(* ===== verification/FsLog.v ===== *)
(** bio.c and log.c keep the promises of [BlockLaws]: inside a transaction
    the file system sees the view it is proved against. *)

From Stdlib Require Import ZArith Lia.
From stdpp Require Import base gmap strings numbers list.
From S2P Require Import Prelude Kstring Bio BioSpec Log LogCopy LogSpec LogTx Fs FsBlock.

Open Scope Z_scope.
Open Scope kern_scope.

Section Instance.
(** The transaction: [out] operations are outstanding, the disk is [d0]. *)
Context (pid st nl out : Z) (d0 : disk).
Let sz : Z := disksize d0.

Instance log_blocks : Blocks log := {
  bl_bread := fun dev bn => on_bio (Bio.bread pid dev bn);
  bl_data := fun i => on_bio (get_data i);
  bl_set := fun i v => on_bio (set_data i v);
  bl_log_write := fun i => Log.log_write i;
  bl_brelse := fun i => on_bio (Bio.brelse pid i);
}.

(** The state of the log inside a transaction, and its view. *)
Record log_rep (s : log) (v : bview) : Prop := {
  lr_geo : geometry st nl s;
  lr_head : header_is st nl s (vl v);
  lr_inv : exists l, bio_inv (lbio s) l;
  lr_held : held pid (lbio s) (vh v).*1;
  lr_buf : forall i bn, (i, bn) ∈ vh v -> bdev (get_buf (lbio s) i) = 1 /\ blockno (get_buf (lbio s) i) = bn /\ is_valid (get_buf (lbio s) i) = true /\
    (is_dirty (get_buf (lbio s) i) = true \/ data (get_buf (lbio s) i) = disk_read (dsk (lbio s)) bn);
  lr_dirty : forall b, dirty (lbio s) b <-> b ∈ vl v;
  lr_view : forall b, view (lbio s) b = vb v b;
  lr_sized : forall b, length (view (lbio s) b) = 512%nat;
  lr_out : outstanding s = out /\ 1 <= out /\ committing s = false;
  lr_disk : dsk (lbio s) = d0;
  lr_fmt : formatted st nl d0;
  lr_clean : is_header (disk_read d0 st) [];
  lr_sb : 1 ∉ vl v;
}.

Lemma log_rep_data s v i bn : log_rep s v -> (i, bn) ∈ vh v -> data (get_buf (lbio s) i) = vb v bn.
Proof.
  intros R Hi. destruct (lr_buf _ _ R i bn Hi) as (E1 & E2 & E3 & _). destruct (lr_inv _ _ R) as [l I]. rewrite <- (lr_view _ _ R).
  symmetry. apply (view_cached _ l); [done| |]; [|unfold holds_block; rewrite E3, andb_true_r; by apply same_block_true].
  apply (hd_range _ _ _ (lr_held _ _ R)). apply list_elem_of_fmap. by exists (i, bn).
Qed.

Lemma set_bio_self s : set_bio (lbio s) s = s.
Proof. by destruct s. Qed.

Lemma geo_set_bio s b : geometry st nl s -> dsk b = dsk (lbio s) -> geometry st nl (set_bio b s).
Proof. intros [] E. constructor; cbn; rewrite ?E; done. Qed.
Lemma head_set_bio s b bl : header_is st nl s bl -> dsk b = dsk (lbio s) -> header_is st nl (set_bio b s) bl.
Proof. intros [] E. constructor; cbn; rewrite ?E; done. Qed.

Lemma view_clean_held s l H b : bio_inv s l -> held pid s H -> ~ dirty s b -> (forall i, i ∈ H -> blockno (get_buf s i) <> b) -> view s b = disk_read (dsk s) b.
Proof.
  intros I Hh Hd HH. unfold view. destruct (List.find _ _) as [i|] eqn:E; [|done]. apply find_some in E as [Hi Hb]. apply in_seq in Hi. apply andb_true_iff in Hb as [Hs Hv].
  pose proof Hs as [Hdev <-]%same_block_true. apply (hd_clean _ _ _ Hh); try done; [lia|intros Hin; by apply (HH i)|].
  destruct (is_dirty (get_buf s i)) eqn:Ed; [|done]. exfalso. apply Hd. exists i. split_and!; [lia|done|done].
Qed.

Lemma log_bread s v bn (Q : nat -> log -> Prop) : log_rep s v -> 0 <= bn < sz -> (forall h, h ∈ vh v -> h.2 <> bn) ->
  Z.of_nat (length (vl v) + length (vh v)) < Z.of_nat NBUF ->
  (forall b s', log_rep s' (mk_view (vb v) ((b, bn) :: vh v) (vl v)) -> Q b s') -> wp (on_bio (Bio.bread pid 1 bn)) s Q.
Proof.
  intros R Hbn Hne Hroom HQ. pose proof R as [Rg Rh [l I] RH Rb Rd Rv Rs Ro Rz Rf Rc Rs1]. apply wp_zoom.
  assert (Hnb : forall i, i ∈ (vh v).*1 -> blockno (get_buf (lbio s) i) <> bn).
  { intros i ([i' b'] & -> & Hin)%list_elem_of_fmap. cbn [fst]. destruct (Rb _ _ Hin) as (_ & -> & _). by apply Hne in Hin. }
  apply (wp_bread pid bn (lbio s) l (vh v).*1); [done|done|rewrite Rz; unfold sz in Hbn; lia|exact Hnb| |].
  { right. apply (spare_count (lbio s) l _ (vl v) I); [by intros b; apply Rd|]. rewrite length_fmap. lia. }
  intros i s' Gt. pose proof (got_disk _ _ _ _ _ _ _ Gt) as D. destruct (got_block _ _ _ _ _ _ _ Gt) as [B1 B2]. apply HQ.
  constructor; cbn [lbio set_bio vb vh vl outstanding committing]; rewrite ?D; try done.
  - by apply geo_set_bio.
  - by apply head_set_bio.
  - exists l. apply Gt.
  - apply Gt.
  - intros j b [[= -> ->]|Hj]%elem_of_cons.
    + split_and!; [done|done|apply Gt|]. destruct (is_dirty (get_buf s' i)) eqn:E; [by left|right]. rewrite (got_data _ _ _ _ _ _ _ Gt).
      apply (view_clean_held _ l (vh v).*1); [done|done| |done]. intros Hd. apply (got_dirty _ _ _ _ _ _ _ Gt) in Hd. congruence.
    + assert (Hji : j <> i). { intros ->. pose proof (hd_nodup _ _ _ (got_held _ _ _ _ _ _ _ Gt)) as [Hni _]%NoDup_cons. apply Hni, list_elem_of_fmap. by exists (i, b). }
      rewrite (got_other _ _ _ _ _ _ _ Gt j Hji). by apply Rb.
  - intros b. rewrite (got_dirties _ _ _ _ _ _ _ Gt). apply Rd.
  - intros b. rewrite (got_view _ _ _ _ _ _ _ Gt). apply Rv.
  - intros b. rewrite (got_view _ _ _ _ _ _ _ Gt). apply Rs.
Qed.

Lemma log_brelse s v b bn h (Q : unit -> log -> Prop) : log_rep s v -> vh v = (b, bn) :: h ->
  (forall s', log_rep s' (mk_view (vb v) h (vl v)) -> Q tt s') -> wp (on_bio (Bio.brelse pid b)) s Q.
Proof.
  intros R Hh HQ. pose proof R as [Rg Rh [l I] RH Rb Rd Rv Rs Ro Rz Rf Rc Rs1]. rewrite Hh in *. apply wp_zoom. destruct (Rb b bn ltac:(by left)) as (B1 & B2 & B3 & B4).
  apply (wp_brelse pid (lbio s) l ((b, bn) :: h).*1 h.*1 b); [done|done|done|by rewrite B2|]. intros s' l' [I' _ H' D C]. apply HQ.
  assert (V : forall x, view s' x = view (lbio s) x) by (apply view_core; auto). constructor; cbn [lbio set_bio vb vh vl outstanding committing]; rewrite ?D; try done.
  - by apply geo_set_bio.
  - by apply head_set_bio.
  - by exists (b :: l').
  - intros i x Hi. destruct (Rb i x ltac:(by right)) as (C1 & C2 & C3 & C4). destruct (core_fields _ _ (C i)) as (F1 & F2 & F3 & F4 & _). unfold is_valid, is_dirty, has_flag in *. rewrite F1, F2, F3, F4. done.
  - intros x. rewrite (dirty_core (lbio s) s') by auto. apply Rd.
  - intros x. by rewrite V.
  - intros x. by rewrite V.
Qed.

Lemma vlog_tx bn bl : vlog bn bl = tx_add bn bl.
Proof. done. Qed.

Lemma log_set_write s v b bn h d (Q : unit -> log -> Prop) : log_rep s v -> vh v = (b, bn) :: h -> st + nl <= bn < sz -> length d = 512%nat ->
  Z.of_nat (length (vl v)) < Z.min 29 (nl - 1) ->
  (forall s', log_rep s' (mk_view (vput bn d (vb v)) (vh v) (vlog bn (vl v))) -> Q tt s') ->
  wp (on_bio (set_data b d)) s (fun _ s1 => wp (Log.log_write b) s1 Q).
Proof.
  intros R Hh Hbn Hd Hroom HQ. pose proof R as [Rg Rh [l I] RH Rb Rd Rv Rs Ro Rz Rf Rc Rs1]. destruct (Rb b bn ltac:(rewrite Hh; by left)) as (B1 & B2 & B3 & B4).
  assert (Hin : b ∈ (vh v).*1) by (rewrite Hh; by left). apply wp_zoom, wp_modify. destruct (put_data pid (lbio s) l (vh v).*1 b d I RH Hin B1 B3) as (I1 & H1 & V1 & D1).
  set (s1 := upd_buf b (with_data d) (lbio s)) in *. assert (Hr : (b < length (bufs (lbio s)))%nat) by (rewrite (bi_len _ _ I); pose proof (hd_range _ _ _ RH b Hin); lia).
  assert (G1 : forall j, get_buf s1 j = if decide (b = j) then with_data d (get_buf (lbio s) b) else get_buf (lbio s) j) by (intros j; unfold s1; by rewrite get_upd).
  assert (Gb : get_buf s1 b = with_data d (get_buf (lbio s) b)) by (by rewrite G1, decide_True).
  destruct (fm_range _ _ _ Rf) as (F1 & F2 & F3). unfold sz in Hbn. assert (Hno : ~ in_log st nl bn) by (unfold in_log; lia).
  apply (wp_log_header st nl (set_bio s1 s) (vl v) bn b); [by apply head_set_bio|cbn; lia|by apply geo_set_bio|change (lbio (set_bio s1 s)) with s1; by rewrite Gb|change (dsk (lbio (set_bio s1 s))) with (dsk (lbio s)); rewrite Rz; lia|done|lia|].
  cbn [lbio set_bio]. intros s2 H2 G2 O2 C2 E2. destruct (dirty_held pid s1 l (vh v).*1 b I1 H1 Hin ltac:(by rewrite Gb) ltac:(by rewrite Gb)) as (I3 & H3 & G3 & O3 & V3 & D3). rewrite <- E2 in *.
  assert (Dk : dsk (lbio s2) = dsk (lbio s)) by (by rewrite E2). assert (VV : forall x, view (lbio s2) x = vput bn d (vb v) x).
  { intros x. rewrite V3, V1. unfold vput. rewrite B2. destruct (Z.eq_dec x bn) as [->|Hx]; [by rewrite Z.eqb_refl|]. replace (x =? bn) with false by lia. apply Rv. }
  apply HQ. rewrite vlog_tx. constructor; cbn [vb vh vl]; rewrite ?Dk; try done.
  - by exists l.
  - intros i x Hi. destruct (decide (i = b)) as [->|Hib].
    + assert (x = bn) as ->. { destruct (Rb b x Hi) as (_ & <- & _). done. } rewrite G3, Gb. split_and!; try done. by left.
    + rewrite O3, G1, decide_False by done. by apply Rb.
  - intros x. rewrite D3, D1, elem_tx_add, Rd, Gb. cbn [blockno with_data]. by rewrite B2.
  - intros x. rewrite VV. unfold vput. destruct (x =? bn); [done|]. rewrite <- Rv. apply Rs.
  - rewrite O2, C2. done.
  - rewrite elem_tx_add. intros [?|?]; [done|lia].
Qed.

(** The log with room for [nl - 1] blocks, 29 at most. *)
Program Instance log_laws (Hnl : 1 <= nl) : BlockLaws log := {
  rep := log_rep;
  nblk := sz;
  lcap := Z.min 29 (nl - 1);
  lfirst := st + nl;
  law_bread := log_bread;
  law_write := log_set_write;
  law_brelse := log_brelse;
}.
Next Obligation. intros Hnl. unfold NBUF. lia. Qed.
Next Obligation. intros Hnl s v bn R _. rewrite <- (lr_view _ _ R). apply R. Qed.
Next Obligation.
  intros Hnl s v b bn h Q R Hh HQ. apply wp_zoom, wp_gets. rewrite set_bio_self. rewrite (log_rep_data s v b bn R); [done|]. rewrite Hh. by left.
Qed.
End Instance.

━━━━━━━━━━

**Your task**
Print exactly, and only, the lines beginning at the top of the listing and ending at the line with "Let sz : Z := disksize d0.".

**Your solution**
(* ===== verification/FsLog.v ===== *)
(** bio.c and log.c keep the promises of [BlockLaws]: inside a transaction
    the file system sees the view it is proved against. *)

From Stdlib Require Import ZArith Lia.
From stdpp Require Import base gmap strings numbers list.
From S2P Require Import Prelude Kstring Bio BioSpec Log LogCopy LogSpec LogTx Fs FsBlock.

Open Scope Z_scope.
Open Scope kern_scope.

Section Instance.
(** The transaction: [out] operations are outstanding, the disk is [d0]. *)
Context (pid st nl out : Z) (d0 : disk).
Let sz : Z := disksize d0.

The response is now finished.